For me, growing old as a woman in The United States is much less about discriminations done to me than it has to do with a subtle weakening of my place within this culture and a not-so-subtle disrespect that pops up more with each passing year. For example, if I disapprove of porn as systemically damaging to women, it is my age that provokes my classification as a prude and a pearl-clutcher. It can not be that I base my point of view on studies and statistics and the understanding that feminism is a movement-- one that supports the liberty of all women, not to remain confused with individual women who choose to reduce their images to the sexual uses and misuses of their bodies, calling that empowerment. My age sets me up for a sort of ridicule only somewhat experienced by younger women with the exact same beliefs. The wisdom that comes with age has little worth to anyone but those owning it, because foresight is another word for old, and old is what nobody prefers to be.

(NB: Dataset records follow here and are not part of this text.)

(* ===== verification/Prelude.v ===== *)
(** * A verification development for get-started-with-stellar-sdk

    The repository is a set of TypeScript scripts that deploy and call
    Soroban smart contracts through the Stellar RPC interface of
    [@stellar/stellar-sdk].  Its own logic is the transaction pipeline of
    [src/src/utils]: build a transaction, prepare it, sign it, send it and
    poll it to a terminal status ([helpers.ts], [deploy.ts]), or build it
    and only simulate it ([simulate_transaction.ts]).  The example drivers
    ([increment/index.ts], [hello_world/index.ts], [events/index.ts]) and
    the deploy wrappers ([increment/deploy.ts], [events/deploy.ts])
    compose these helpers: upload a wasm file, deploy it, call the
    contract, print what it returns and, for the events example, query
    and print the events it published.

    ** How the program is modelled

    Every function of the scripts is a computation in the state and
    exception monad [M] of this file, over the world [Sdk.Rpc.World]: the
    network (any instance of the interface [Sdk.Rpc.RpcServer]), the trace
    of RPC requests sent so far, the lines printed on stdout and stderr,
    the milliseconds slept, and the files on disk.  An [await] is a
    [bind]; a [throw] is [Throw]; [try]/[catch] is [try_catch], which
    catches thrown errors only; [process.exit] is [Exit]; a [for] loop
    over a counter is [for_loop] and a [for ... of] loop is [for_of].  The
    [provider] argument of the scripts is the network of the world.
    JavaScript errors are [JsError] records and their [toString] is
    modelled, since the scripts build messages from caught errors.

    ** Files, in dependency order

    - [Prelude.v] (this file): errors, outcomes, the monad and its
      notation ([let*], [;;], [let?] in [ts_scope]), the monad lemmas (hint
      database [ts]), the loops [for_loop] and [for_of] with the loop
      invariant rule [for_loop_ok], string lemmas, bytes as an
      [EqDecision]/[Countable] type and their big-endian encoding
      [be_bytes] (injective on its range).
    - [Sdk.v]: the SDK surface, which is not code of the repository and is
      modelled from its documented behaviour: [Xdr] (values and the union
      accessors [.bytes()], [.address()]), [Keys] ([Keypair], and the
      typeclass [Crypto] for key derivation and strkey encodings, which are
      not modelled), [TxBuild] ([Account], [Contract.call], the fluent
      [TransactionBuilder] with its checks and sequence increment), [Rpc]
      (responses, the interface [RpcServer], the world, the requests as
      script steps, and the SDK's polling loop [pollTransaction]),
      [RpcFacts] (each request's effect, the loop's bound, the frame
      property [preserves_io] with the hint database [io] and the tactic
      [solve_io]).
    - [Native.v]: the JavaScript side of the SDK's conversions:
      [scValToNative], [nativeToScVal] of a string, [String(v)] as a
      template literal applies it ([js_String]) and the line
      [console.log(a, b)] prints ([format_log]); Node's buffer decoding and
      [util.inspect] of arrays, Node's report of an unhandled rejection,
      the error of its module loader for an unresolved import and
      [dotenv]'s line parser are the class [NodeRuntime].
    - [Fake.v]: a scripted server (fixed answers, a queue of poll answers)
      instantiating [RpcServer]: the fake network client of the spec's
      test scenarios, on which the helpers' witnesses are evaluated.
    - [Lifecycle.v]: the transaction lifecycle of the spec (sections 3,
      4.2, 4.3, 5), which is not code of the repository.  [Lifecycle]:
      the order of its requests, a labelled step relation [lc_step] on
      [Phase] (account fetched, prepared, submitted, polled [n] times,
      simulated) and its runs [lc_run].  [ServerLifecycle]: the
      lifecycle against the server, a step relation [nstep] on a phase
      and the server's state, each step a request and the server's
      answer (the account answered, the transaction built on it, the
      prepared transaction answered, sent with the signer's signature
      attached, the hash answered, polled to a terminal status within
      [MAX_POLLS] queries, [NFailed] after a refused step), and its runs
      [nrun] with their bound by rule induction.
    - [Helpers.v]: [helpers.ts]: [getPollingTransaction],
      [submitStellarTransaction] (with its builder chain
      [stellar_transaction]) and [submitTransaction];
      [HelpersLifecycle]: the pipeline refines the server lifecycle.
    - [Simulate.v]: [simulate_transaction.ts]: [simulateTransaction] and its
      [catch] [simulation_failed].
    - [Refinement.v]: the pipeline's and the simulator's requests follow
      the lifecycle's order ([lc_run]).
    - [Deploy.v]: [deploy.ts]: [buildTransaction], [buildAndSendTransaction],
      [uploadWasm], [deployContract] (with [contract_address_of] for lines
      58-65), and the collaborators Node [Buffer.from(s, "hex")]
      ([hex_decode]) and [Operation.createCustomContract].
    - [Drivers.v]: [Drivers] has the deploy wrappers
      ([deployIncrementContract], [deployEventsContract]) and the three
      [main] functions, each part of them a definition named after what
      its lines do ([banner], [increment_calls] for the [for] loop of three
      [increment_call]s, [get_current_value], [reset_value],
      [verify_reset], [list_events] with its query [events_request] and
      its loop body [print_event]); [main_hello] takes the
      [deployHelloWorldContract] its missing [./deploy.js] would export as
      a parameter, and [program_hello], the hello world module as the
      repository has it, is the load failure of that import: Node reports
      it and exits with code 1 before any statement of the module runs.  [banner] includes the two constructors that may
      throw, [new rpc.Server(STELLAR_RPC_URL)] ([Sdk.Rpc.Server_new],
      which refuses a URL that is not [https]) and [Keypair.fromSecret]
      ([Sdk.Keys.Keypair_fromSecret]).  The increment and events
      modules' top level is [program_increment] and [program_events]:
      [dotenv.config()] ([dotenv_config]), then [main();] ([node_main]:
      a rejected promise is reported by Node and ends the process with
      code 1).  [DriversFacts]: the examples on any server when the
      configuration is refused and when the wasm file is missing.
    - [Ledger.v]: a model of the network itself, not code of the
      repository: a ledger (accounts with sequence numbers, uploaded code
      by hash, contract instances, transaction results by hash, events,
      the last closed ledger) whose requests instantiate [RpcServer].
      [send_check] gives the send status (replay is [DUPLICATE]; unknown
      source, wrong sequence number or no signature is [ERROR]);
      [apply_tx] consumes the sequence number, runs the one operation
      ([run_op], through the typeclass [Host] that executes contract
      code, with the laws [HostLaws] its hashes obey) and closes a ledger
      recording the result.  [LedgerFacts]: what a send of a fresh or a
      seen transaction does, and what [apply_tx] records.
      [LedgerPipeline]: the submission pipeline of [helpers.ts] run
      against the ledger.
    - [LedgerSteps.v]: the one-step lemmas the driver runs are composed
      of: on an account that is [ready] (its next sequence numbers have no
      recorded result), each helper's run on the ledger, as a change of
      the world by [advance] (new network, requests appended, lines
      printed).
    - [Contracts.v]: the example contracts as the drivers expect them (the
      counter with its checked [u32] addition, the counter publishing an
      event, hello world) as an instance of [Host] and [HostLaws], with a
      transaction hash that is the big-endian sequence number followed by
      the source.
    - [Chain.v]: the submission pipeline evaluated on a concrete ledger
      running the increment contract.
    - [DriverRuns.v]: the three examples run end to end on the ledger
      ([DriverRuns]), and their witnesses on concrete ledgers
      ([DriverWitnesses]).

    ** What the theorems show

    - The poller ([Helpers.HelpersFacts]): its result on every branch (a
      success with a return value is returned; everything else becomes the
      single error ["Error fetching transaction"]), what it returns is a
      success with a value, and it terminates after at most 30 requests and
      29 s of sleep, whatever the server answers.  Its liveness
      ([Helpers.HelpersLiveness]): it returns a transaction exactly when
      the network confirms the hash within 30 answers ([confirms_within],
      a bounded [eventually] over the network's answers).
    - The submission pipeline: the exact requests in order, the transaction
      built (next sequence number, fee, passphrase, 30 s timeout, one
      operation, signed by the signer), that the send status is ignored,
      and that a failing account fetch or preparation aborts the rest with
      the error unchanged.
    - The simulator: each answer of the simulation, the exact (doubly
      prefixed) error messages, and that it is read only: at most an
      account fetch and a simulation, never a send, and nothing printed,
      read, written or slept.
    - Refinement of the spec's lifecycle ([Helpers.HelpersLifecycle],
      [Refinement.LifecycleRefinement], [Deploy.DeployLifecycle]): on any server and every branch, the
      requests of [submitStellarTransaction] and of [uploadWasm], with
      the server's answers, are one run of the server lifecycle from its
      start to a terminal phase (strictly sequential, no step after one
      the server refused, the prepared transaction sent signed, the
      answered hash polled, at most [3 + 30] requests), and the result
      returned is the confirmed transaction the run ends with; the
      simulator's requests never go past its dry run.
    - Deployment: [buildAndSendTransaction] is equivalent to
      [submitStellarTransaction] with default fee and passphrase;
      [uploadWasm] exits with its three messages when the file is missing
      and otherwise returns a success and prints one line;
      [deployContract]'s error paths, the salt taken from the upload hash
      (hex decoding round-trips), and that its [else] branch is dead.
    - The pipeline against the ledger ([LedgerPipeline]): a successful
      call submitted through [submitStellarTransaction] is sent once on
      the next sequence number, found by the first poll and returned
      with the call's value, and resending it is [DUPLICATE].
    - The drivers ([DriverRuns], [DriversFacts]): the increment example
      prints exactly its transcript (counts 1, 2, 3, current value 3,
      final value 0) and leaves the counter at 0 after seven
      transactions; the events example prints the topic and the three
      values of its events when the ledger is past its first 95 ledgers,
      and throws when it is not ([sequence - 100] is then not a positive
      ledger); the hello world [main], given a deploy function, prints
      [Hello, World]; the events loop stops at an event without topic;
      without the wasm file the increment example exits with code 1
      before any request; an unset or non-[https] RPC URL, or a key that
      is not a secret seed, stops each example after its three banner
      lines, and run as a module the process then ends with code 1; the
      hello world module as the repository has it never gets that far:
      it fails to load and ends with code 1 without printing anything;
      the events module on a young ledger ends with code 1 after its
      increments.

    ** Bounds and fuel

    The loops are structural and need no fuel: the SDK's
    [pollTransaction], called by [getPollingTransaction] without options,
    so that [maxAttempts] is the default 30 and [poll_loop] runs on the 29
    iterations left followed by one last request, as the SDK's [for] loop
    does; the drivers' [for (let i = 1; i <= 3; i++)] is [for_loop 3 1];
    [for ... of] is [for_of] on the list.  Sleeps are
    [BasicSleepStrategy], 1000 ms.  Sequence numbers and ledger numbers are
    unbounded [Z], as in the SDK ([BigNumber]); the driver theorems ask the
    sequence numbers they consume to stay below [2^63], the range of the
    network's [int64] sequence numbers, on which the example transaction
    hash is injective.  The counter is a [u32]: [U32_MAX = 2^32 - 1].

    ** Not modelled

    Cryptography (signatures are the signer's public key appended to the
    transaction; key derivation and strkey encodings are the class
    [Crypto], and so is the error the strkey decoder gives a bad secret);
    the RPC wire format; the clock (time bounds are relative); which
    network a URL reaches (an accepted URL gives the world's network);
    the syntax of [.env] lines, UTF-8 decoding, [util.inspect]'s layout
    of compound values and the stack Node prints for an unhandled
    rejection (class [NodeRuntime]); the hello world example's deploy
    module, which the repository does not have (the module that imports
    it fails to load; [main_hello] is checked on a deploy function given
    as a parameter); the Rust contracts themselves (only their expected behaviour, in
    [Contracts.v]); fees, resource limits and transactions of several
    operations on the ledger.  Every line of [src/] but the [import]
    statements is translated by a definition of the development; the
    imports only name the SDK, [dotenv], [fs] and the sibling modules,
    whose modelled parts are listed above. *)

From stdpp Require Export base strings gmap list.
From Stdlib Require Export ZArith Lia.
From Stdlib.Strings Require Import Byte.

I have no idea what the solution is, but I can tell you what it isn't, at the very least for me. It isn't to aim to look or act more radiant. It isn't to write blog posts about how hot/thin/beautiful/ sexy middle-aged women are. They are, but squandering my written voice on championing shallow initiatives at continued conformity to what is looked forward to of women in a patriarchal culture does not feel productive. It is an insidious surrender. It encourages women my age to trade away opportunities to weigh in on important matters for a chance to become among the "seen" again. I won't play a game I hate, and that I did not put together and can not succeed in.
To become an aging woman in The U.S.A. is to be frequently pestered by imagery and press that outstrip your younger feminist sisters from you, given that the idea of no longer appearing like those youthful photos of femininity and becoming invisible terrifies them. I look like a regular 51-year-old, and it is just unusual discovering that my appearance is something many young women fear.